WOLBΛRG

Architecture

How Wolbarg subsystems connect — Application, Wolbarg, Storage, Retrieval, Providers, and Database.

What is it?

The structural model of Wolbarg: a thin orchestration layer over storage, retrieval, and swappable providers.

Why does it exist?

Understanding the pipeline makes configuration and failure modes predictable.

How does it work?

Application

Your agents, tools, or server. They hold one Wolbarg instance per process / organization and call the public API.

Wolbarg facade

Owns lifecycle (ready, close), validates options, selects providers, and exposes remember, recall, ingest, compress, forget, history, stats, clear.

Memory operations

  • remember — embed + insert + optional keyword index update
  • ingest — parse → enrich → chunk → batch embed → batch insert
  • compress — LLM summarize + optional archive
  • forget — delete by id or filter

Retrieval pipeline

  1. Embed query
  2. Vector search (+ optional BM25)
  3. Metadata / agent filters
  4. Optional MMR
  5. Optional rerank
  6. Return RecallResult[]

Storage provider

Abstracts SQLite vs PostgreSQL: vectors, metadata, history, transactions, migrations.

Providers

Network or local adapters for embeddings, LLM, keyword search, rerank, OCR, vision, chunking, compression.

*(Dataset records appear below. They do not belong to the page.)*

Lemma ordered_app_inv c x l : ordered key lt (c ++ x :: l) →
  Forall (λ y, lt (key y) (key x) = true) c.
Proof.
  induction c as [|y c IH]; intros Ho; [constructor|]. inversion Ho as [|? ? Hy Ho']; subst.
  constructor; [|by apply IH]. apply Forall_app in Hy as [_ Hy]. by apply Forall_cons in Hy as [Hy _].
Qed.

Lemma multi_ordered_app_inv c x l : multi_ordered key lt (c ++ x :: l) →
  Forall (λ y, lt (key x) (key y) = false) c.
Proof.
  induction c as [|y c IH]; intros Ho; [constructor|]. inversion Ho as [|? ? Hy Ho']; subst.
  constructor; [|by apply IH]. apply Forall_app in Hy as [_ Hy]. by apply Forall_cons in Hy as [Hy _].
Qed.

Lemma fold_ord_insert l c : ordered key lt (c ++ l) →
  fold_left (λ c x, ord_insert key lt x c) l c = c ++ l.
Proof.
  revert c. induction l as [|x l IH]; intros c Ho; simpl; [by rewrite app_nil_r|].
  rewrite ord_insert_last by by eapply ordered_app_inv.
  rewrite IH, <- app_assoc; [done|]. by rewrite <- app_assoc.
Qed.

Lemma fold_multi_insert l c : multi_ordered key lt (c ++ l) →
  fold_left (λ c x, multi_insert key lt x c) l c = c ++ l.
Proof.
  revert c. induction l as [|x l IH]; intros c Ho; simpl; [by rewrite app_nil_r|].
  rewrite multi_insert_last by by eapply multi_ordered_app_inv.
  rewrite IH, <- app_assoc; [done|]. by rewrite <- app_assoc.
Qed.
End ordered_lemmas.

(** ** Structures: their fields one after the other, from byte boundaries *)

Section fields.
Context {O I E : Type} `{HSP : StreamPair O I E}.
#[local] Abbreviation at_byte := (aligned (O := O) (I := I) (E := E)).

Lemma container_codec {A} {putx : A → st O unit} {getx fitsx encx} count sizeBits :
  codec putx getx fitsx at_byte encx → count_ok count sizeBits →
  codec (container_write putx count sizeBits) (container_read getx count sizeBits push_back [])
    (λ l, Forall fitsx l ∧ Z.of_nat (length l) ≤ MaxNumber sizeBits) at_byte
    (enc_container (enc := encx) count sizeBits).
Proof.
  intros HA Hc.
  assert (Hlen : ∀ (l : list A) pos, at_byte pos → at_byte (pos + length (enc_prim O I E count (Z.of_nat (length l)) (Z.of_nat sizeBits)))).
  { intros l pos. apply enc_prim_aligned; destruct Hc as [_ [-> | ->]]; done || lia. }
  split.
  - intros l [Hl Hn]. by apply (container_writes HA).
  - intros l [Hl Hn]. pose proof (container_reads HA count sizeBits push_back [] l Hc Hl Hn) as H'.
    rewrite fold_push_back in H'. eapply reads_weaken; [|exact H']. intros pos. apply Hlen.
  - intros l pos [Hl _] Hp. unfold enc_container, enc_app. rewrite length_app, Nat.add_assoc.
    apply (enc_elements_pos HA); [done|by apply Hlen].
Qed.

Lemma put_codec t : bits_size t mod 8 = 0 → codec (put t) (get t) (prim_ok t) at_byte (λ v _, enc_prim O I E t v (bits_size t)).
Proof.
  intros Ht. split; [intros v; apply writes_put|intros v; apply reads_get|].
  intros v pos _. apply enc_prim_aligned; [done|]. by destruct t.
Qed.

(** A field is written, then the rest. *)
Lemma writes_field {A} {putx : A → st O unit} {getx fitsx encx} (Hc : codec putx getx fitsx at_byte encx) x m e :
  fitsx x → writes m e → writes (putx x ;; m) (encx x +++ e).
Proof. intros Hx. apply writes_seq. by apply Hc. Qed.
Lemma reads_field {A B} {putx : A → st O unit} {getx fitsx encx} (Hc : codec putx getx fitsx at_byte encx) x
    (f : A → st I B) e b :
  fitsx x → reads at_byte (f x) e b → reads at_byte (getx ≫= f) (encx x +++ e) b.
Proof.
  intros Hx Hf. eapply (reads_bind _ at_byte); [by apply Hc|exact Hf|]. intros pos. by apply Hc.
Qed.
Lemma reads_last {A B} {putx : A → st O unit} {getx fitsx encx} (Hc : codec putx getx fitsx at_byte encx) x (f : A → B) :
  fitsx x → reads at_byte (y ← getx; mret (f y)) (encx x) (f x).
Proof.
  intros Hx i pos rest HP Hi. destruct (codec_reads _ _ _ _ _ Hc x Hx i pos rest HP Hi) as (i' & E1 & Hi'). exists i'. by st_step E1.
Qed.
End fields.
(* ===== verification/Packet.v ===== *)
(** * sgp/protocol: packet headers and packet coders

    Models [src/include/sne/sgp/protocol/sgp.h] (the body size field),
    [cs/CsProtocol.h] (the header of a client/server packet), [cs/CsMessage.h]
    (the message types), [PacketCoder.h], [PacketCoder.cpp] and
    [src/src/sgp/protocol/cs/CsPacketCoder.h].  The class [PacketCoder] is the
    virtual interface the marshaller calls, [PacketCoderSpec] what it promises:
    a sender and a receiver in step, every packet framed by its body size. *)

From S2P Require Import Prelude BitList Bits StreamBuffer ByteStream ByteStreamSpec MemoryBlock.

(** ** Message types ([base/protocol/Message.h], [cs/CsMessage.h]) *)

Definition mtUnknown : Z := -1.
Definition mtFirst : Z := 0.
Definition mtLast : Z := 255.
Definition isValidMessage (mt : Z) : bool := (mtFirst <=? mt) && (mt <=? mtLast).

Definition csmtSystemFirst : Z := 0.
Definition csmtSystem_heartbeat : Z := 0.
Definition csmtSystem_exchangeSeed : Z := 1.
Definition csmtSystem_exchangePublicKey : Z := 2.
Definition csmtSystem_confirmSeed : Z := 3.
Definition csmtSystemLast : Z := 4.
Definition csmtRpc : Z := 21.
Definition isSystemMessage (mt : Z) : bool := (csmtSystemFirst <=? mt) && (mt <? csmtSystemLast).
Definition isRpcMessage (mt : Z) : bool := csmtRpc =? mt.

(** ** [packet::put] and [packet::get] *)

Definition packet_put (be : bool) (size : nat) (value : Z) : list Z :=
  toRpcByteOrder be (memory be size value).
Definition packet_get (be : bool) (size : nat) (buffer : list Z) : Z :=
  let bytes := toRpcByteOrder be (take size buffer) in
  le_combine (if be then rev bytes else bytes).

Record CsPacketHeader := mkHeader { bodySize_ : Z; messageType_ : Z }.

Definition newHeader : CsPacketHeader := mkHeader 0 mtUnknown.

(** [AbstractPacketHeader::getHeaderSize] and [CsPacketHeader::getHeaderSize]. *)
Definition AbstractPacketHeader_size : nat := 2.
Definition CsPacketHeader_size : nat := AbstractPacketHeader_size + 1.

Definition header_reset (h : CsPacketHeader) : CsPacketHeader := newHeader.

Definition header_isValid (h : CsPacketHeader) : bool :=
  (0 <=? bodySize_ h) && isValidMessage (messageType_ h).

(** [write] and [read]: the bytes stored at, and the header found in, a buffer. *)
Definition header_write (be : bool) (h : CsPacketHeader) : list Z :=
  packet_put be 2 (bodySize_ h) ++ packet_put be 1 (uint 8 (messageType_ h)).
Definition header_read (be : bool) (buffer : list Z) : CsPacketHeader :=
  mkHeader (packet_get be 2 buffer) (packet_get be 1 (drop 2 buffer)).

(** ** The virtual interface of a packet coder

    [C] is the coder's own state; [encode] and [decode] work on it and on a
    block. *)
Class PacketCoder (C : Type) := {
  pc_headerSize : C → nat;
  pc_reset : C → C;
  pc_readHeader : CsPacketHeader → C → st MemoryBlock (bool * CsPacketHeader);
  pc_encode : CsPacketHeader → st (C * MemoryBlock) (bool * CsPacketHeader);
  pc_decode : st (C * MemoryBlock) bool;
}.

(** ** The base class [PacketCoder], for a header of [size] bytes *)

Definition isValidPacket (size : nat) (m : MemoryBlock) : bool :=
  bool_decide (size ≤ mb_length m)%nat.

(** [static_cast<BodySize>(mblock.length() - getHeaderSize())], in [size_t]. *)
Definition getBodySize (size : nat) (m : MemoryBlock) : Z :=
  uint 16 (Z.of_nat (mb_length m) - Z.of_nat size).

Definition reserveHeader (size : nat) (m : MemoryBlock) : MemoryBlock :=
  mb_advance_wr size (mb_reset m).
Definition advanceToBody (size : nat) (m : MemoryBlock) : MemoryBlock := mb_set_rd size m.

Definition base_readHeader (be : bool) (size : nat) (h : CsPacketHeader)
  : st MemoryBlock (bool * CsPacketHeader) :=
  m ← get_st;
  if isValidPacket size m then
    bytes ← mb_read (mb_rd m) CsPacketHeader_size;
    let h := header_read be bytes in
    mret (header_isValid h, h)
  else mret (false, h).

Definition base_encode (be : bool) (size : nat) (h : CsPacketHeader)
  : st MemoryBlock (bool * CsPacketHeader) :=
  if header_isValid h then
    m ← get_st;
    if isValidPacket size m then
      mb_write 0 (header_write be h) ;;
      mret (header_isValid h, h)
    else mret (false, h)
  else mret (false, h).

Definition base_decode : st MemoryBlock bool := mret true.

(** ** [CsPacketCoder]: no state, no cipher *)

Definition CsPacketCoder := unit.

(** [getMaxPacketBodySize] *)
Definition CsPacketCoder_maxBodySize : Z := (2 ^ 16 - 1) - Z.of_nat CsPacketHeader_size.

Definition on_block {C A} (m : st MemoryBlock A) : st (C * MemoryBlock) A :=
  zoom snd (λ b s, (s.1, b)) m.

#[global] Instance CsPacketCoder_coder : PacketCoder CsPacketCoder := {|
  pc_headerSize _ := CsPacketHeader_size;
  pc_reset c := c;
  pc_readHeader h _ := base_readHeader false CsPacketHeader_size h;
  pc_encode h := on_block (base_encode false CsPacketHeader_size h);
  pc_decode := on_block base_decode;
|}.

(** ** What a coder promises

    [pc_sync s r] says that a sender in state [s] and a receiver in state [r]
    are in step.  [framed size mt p] says that [p] is one packet: its header
    tells its length and its message type. *)
Definition framed (size : nat) (mt : Z) (p : list Z) : Prop :=
  (CsPacketHeader_size ≤ size)%nat ∧ (size ≤ length p)%nat ∧
  header_read false p = mkHeader (Z.of_nat (length p - size)) mt.

(** A block as [acquireSendBlock] and the stream leave it: a reserved header,
    the body, and nothing read. *)
Definition send_block (size : nat) (body : list Z) (m : MemoryBlock) : Prop :=
  mb_wf m ∧ mb_rd m = O ∧ (size ≤ mb_wr m)%nat ∧ drop size (mb_written m) = body.

(** A receiver in state [r] turns the packet [p] into a block whose body is
    [body], and goes to state [r']. *)
Definition decodes {C} `{PacketCoder C} (size : nat) (r : C) (p body : list Z) (r' : C) : Prop :=
  ∀ b, mb_wf b → mb_rd b = O → mb_written b = p → ∃ b',
    pc_decode (r, b) = (Ok true, (r', b')) ∧ mb_wf b' ∧ mb_rd b' = O ∧
    (size ≤ mb_wr b')%nat ∧ drop size (mb_written b') = body.

Class PacketCoderSpec (C : Type) `{PacketCoder C} := {
  pc_sync : C → C → Prop;
  pc_size : nat;
  pc_padding : nat → nat;
  pc_headerSize_ok c : (∃ d, pc_sync c d ∨ pc_sync d c) → pc_headerSize c = pc_size;
  pc_size_ok : (CsPacketHeader_size ≤ pc_size)%nat;
  pc_readHeader_ok h c m : (∃ d, pc_sync d c) → mb_wf m → (pc_size ≤ mb_length m)%nat →
    let h' := header_read false (mb_contents m) in
    pc_readHeader h c m = (Ok (header_isValid h', h'), m);
  pc_encode_ok s r mt body m : pc_sync s r → isValidMessage mt = true →
    send_block pc_size body m →
    Z.of_nat (length body + pc_padding (length body)) < 2 ^ 16 → ∃ h' s' r' m' p,
    pc_encode (mkHeader (getBodySize (pc_headerSize s) m) mt) (s, m) = (Ok (true, h'), (s', m')) ∧
    mb_wf m' ∧ mb_rd m' = O ∧ mb_written m' = p ∧ framed pc_size mt p ∧
    pc_sync s' r' ∧ decodes pc_size r p (body ++ replicate (pc_padding (length body)) 0) r';
}.

(** ** Lemmas on headers *)

Lemma packet_put_wire be size v : packet_put be size v = le_split size v.
Proof.
  unfold packet_put, toRpcByteOrder, memory, RpcByteOrderImpl. destruct be; [|done].
  by rewrite rev_involutive.
Qed.

Lemma packet_get_wire be size l : packet_get be size l = le_combine (take size l).
Proof.
  unfold packet_get, toRpcByteOrder, RpcByteOrderImpl. destruct be; [|done]. by rewrite rev_involutive.
Qed.

Lemma length_header_write be h : length (header_write be h) = CsPacketHeader_size.
Proof. unfold header_write. by rewrite !packet_put_wire, length_app, !length_le_split. Qed.

Lemma header_write_read be be' bs mt rest : is_uint 16 bs → is_uint 8 mt →
  header_read be' (header_write be (mkHeader bs mt) ++ rest) = mkHeader bs mt.
Proof.
  intros Hbs Hmt. unfold header_read, header_write. cbn [bodySize_ messageType_].
  rewrite !packet_put_wire, !packet_get_wire, <- app_assoc.
  rewrite take_app_length', drop_app_length' by (by rewrite length_le_split).
  rewrite take_app_length' by (by rewrite length_le_split).
  rewrite !le_combine_split. rewrite (uint_id 8 mt) by done. f_equal; by apply uint_id.
Qed.

Lemma isValidMessage_uint mt : isValidMessage mt = true ↔ is_uint 8 mt.
Proof. unfold isValidMessage, is_uint, mtFirst, mtLast. change (2 ^ 8) with 256. lia. Qed.

Lemma header_valid bs mt : 0 ≤ bs → isValidMessage mt = true →
  header_isValid (mkHeader bs mt) = true.
Proof. intros Hbs Hmt. unfold header_isValid. cbn. rewrite Hmt. lia. Qed.

(** A read header depends on its three bytes only. *)
Lemma header_read_take be l : (CsPacketHeader_size ≤ length l)%nat →
  header_read be (take CsPacketHeader_size l) = header_read be l.
Proof.
  intros Hl. unfold header_read. rewrite !packet_get_wire.
  change CsPacketHeader_size with 3%nat in *. by destruct l as [|a [|b [|c l]]]; simpl in Hl; try lia.
Qed.

Lemma header_read_app be a b : (CsPacketHeader_size ≤ length a)%nat →
  header_read be (a ++ b) = header_read be a.
Proof.
  intros Ha. rewrite <- (header_read_take be (a ++ b)), <- (header_read_take be a) by
    (rewrite ?length_app; lia). by rewrite take_app_le.
Qed.

(** ** The client/server coder keeps the contract *)

(** Writing inside the bytes written so far replaces them. *)
Lemma mb_write_at pos l m : mb_wf m → (pos + length l ≤ mb_wr m)%nat → ∃ m',
  mb_write pos l m = (Ok tt, m') ∧ mb_wf m' ∧ mb_rd m' = mb_rd m ∧ mb_wr m' = mb_wr m ∧
  mb_written m' = take pos (mb_written m) ++ l ++ drop (pos + length l) (mb_written m).
Proof.
  intros [Hr Hw] Hl. unfold mb_write. rewrite decide_True by lia. eexists. split; [done|].
  unfold mb_wf, mb_written, mb_capacity in *. cbn [mb_rd mb_wr mb_buffer].
  assert (Ht : length (take pos (mb_buffer m)) = pos) by (rewrite length_take; lia).
  rewrite !length_app, length_drop, Ht. split_and!; try done; try lia.
  rewrite take_app_ge by lia. rewrite Ht, take_app_ge by lia. rewrite take_take.
  rewrite Nat.min_l by lia. do 2 f_equal. rewrite take_drop_commute. do 2 f_equal. lia.
Qed.

(** In particular at the base of the block. *)
Lemma mb_write_base l m : mb_wf m → (length l ≤ mb_wr m)%nat → ∃ m',
  mb_write 0 l m = (Ok tt, m') ∧ mb_wf m' ∧ mb_rd m' = mb_rd m ∧ mb_wr m' = mb_wr m ∧
  mb_written m' = l ++ drop (length l) (mb_written m).
Proof. apply (mb_write_at 0). Qed.

Lemma send_block_length size body m : send_block size body m →
  mb_length m = (size + length body)%nat ∧ length (mb_written m) = (size + length body)%nat.
Proof.
  intros ([Hr Hw] & Hrd & Hs & <-). unfold mb_length, mb_written, mb_capacity in *.
  rewrite length_drop, length_take. lia.
Qed.

Lemma getBodySize_ok size body m : send_block size body m →
  Z.of_nat (length body) < 2 ^ 16 → getBodySize size m = Z.of_nat (length body).
Proof.
  intros Hm Hl. unfold getBodySize. destruct (send_block_length _ _ _ Hm) as [-> _].
  rewrite uint_id; unfold is_uint; lia.
Qed.

(** The base class's [encode]: the header goes into the reserved bytes. *)
Lemma base_encode_ok be size bs mt body m :
  (CsPacketHeader_size ≤ size)%nat → send_block size body m → is_uint 16 bs →
  isValidMessage mt = true → ∃ m',
  base_encode be size (mkHeader bs mt) m = (Ok (true, mkHeader bs mt), m') ∧
  send_block size body m' ∧
  mb_written m' = header_write be (mkHeader bs mt) ++ drop CsPacketHeader_size (mb_written m).
Proof.
  intros Hs Hm Hbs Hmt. pose proof (send_block_length _ _ _ Hm) as [Hlen _].
  pose proof Hm as (Hwf & Hrd & Hwr & Hbody).
  destruct (mb_write_base (header_write be (mkHeader bs mt)) m Hwf)
    as (m' & E & Hwf' & Hrd' & Hwr' & Hw'); [rewrite length_header_write; lia|].
  rewrite length_header_write in Hw'. exists m'. unfold base_encode.
  rewrite header_valid by (done || apply Hbs). rewrite (bind_ok get_st _ m m m eq_refl).
  unfold isValidPacket. rewrite bool_decide_true by lia. st_step E. split; [done|]. split; [|done].
  split_and!; [done|lia|lia|]. rewrite Hw', <- Hbody.
  rewrite drop_app_ge by (by rewrite length_header_write).
  rewrite length_header_write, drop_drop. f_equal. lia.
Qed.

Lemma on_block_run {C A} (m : st MemoryBlock A) (c : C) b r b' :
  m b = (r, b') → on_block m (c, b) = (r, (c, b')).
Proof. intros E. unfold on_block, zoom. cbn. by rewrite E. Qed.

Lemma base_readHeader_ok be size h m : (CsPacketHeader_size ≤ size)%nat →
  mb_wf m → (size ≤ mb_length m)%nat →
  let h' := header_read be (mb_contents m) in
  base_readHeader be size h m = (Ok (header_isValid h', h'), m).
Proof.
  intros Hs Hwf Hl h'. unfold base_readHeader. rewrite (bind_ok get_st _ m m m eq_refl).
  unfold isValidPacket. rewrite bool_decide_true by lia.
  assert (E : mb_read (mb_rd m) CsPacketHeader_size m =
    (Ok (take CsPacketHeader_size (mb_contents m)), m)).
  { unfold mb_read. destruct Hwf. unfold mb_length in Hl. rewrite decide_True by lia.
    unfold mb_contents, mb_length. rewrite take_take, Nat.min_l by lia. done. }
  st_step E. rewrite header_read_take; [done|]. rewrite mb_contents_length by done. lia.
Qed.

(** A packet of a plain header is framed by its body. *)
Lemma header_framed be size mt body rest : (CsPacketHeader_size ≤ size)%nat →
  Z.of_nat (length body) < 2 ^ 16 → isValidMessage mt = true →
  length rest = (size - CsPacketHeader_size)%nat →
  framed size mt (header_write be (mkHeader (Z.of_nat (length body)) mt) ++ rest ++ body).
Proof.
  intros Hs Hl Hmt Hr. unfold framed. rewrite !length_app, length_header_write, Hr.
  split_and!; [done|lia|]. rewrite header_write_read.
  - do 2 f_equal. lia.
  - unfold is_uint; lia.
  - by apply isValidMessage_uint.
Qed.

#[global] Instance CsPacketCoder_spec : PacketCoderSpec CsPacketCoder.
Proof.
  refine {|
    pc_sync _ _ := True;
    pc_size := CsPacketHeader_size;
    pc_padding _ := O;
  |}.
  - done.
  - done.
  - intros h c m _ Hwf Hl. by apply base_readHeader_ok.
  - intros s r mt body m _ Hmt Hm Hl. rewrite Nat.add_0_r in *.
    rewrite (getBodySize_ok _ body) by done.
    destruct (base_encode_ok false CsPacketHeader_size (Z.of_nat (length body)) mt body m)
      as (m' & E & Hm' & Hw'); [done|done|unfold is_uint; lia|done|].
    exists (mkHeader (Z.of_nat (length body)) mt), s, r, m', (mb_written m').
    destruct Hm as (_ & _ & _ & Hbody). rewrite Hbody in Hw'.
    assert (Hfr := header_framed false CsPacketHeader_size mt body [] ltac:(done) Hl Hmt eq_refl).
    destruct Hm' as (Hwf' & Hrd' & Hwr' & Hbody').
    split_and!; try done.
    + by apply on_block_run.
    + by rewrite Hw'.
    + intros b Hwf Hrd Hw. exists b. split_and!; try done.
      * apply (f_equal length) in Hw. unfold mb_written in Hw. rewrite !length_take in Hw.
        destruct Hwf, Hwf'. unfold mb_capacity in *. lia.
      * by rewrite app_nil_r, Hw, Hbody'.
Defined.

Missing optional providers degrade gracefully or fail cleanly per method.

Database

Physical persistence — a SQLite file with WAL / FTS5 / sqlite-vec, or PostgreSQL with JSONB / optional pgvector.

When should you read this?

Before choosing backends, tuning retrieval, or debugging “why hybrid did nothing” (usually missing keywordSearch).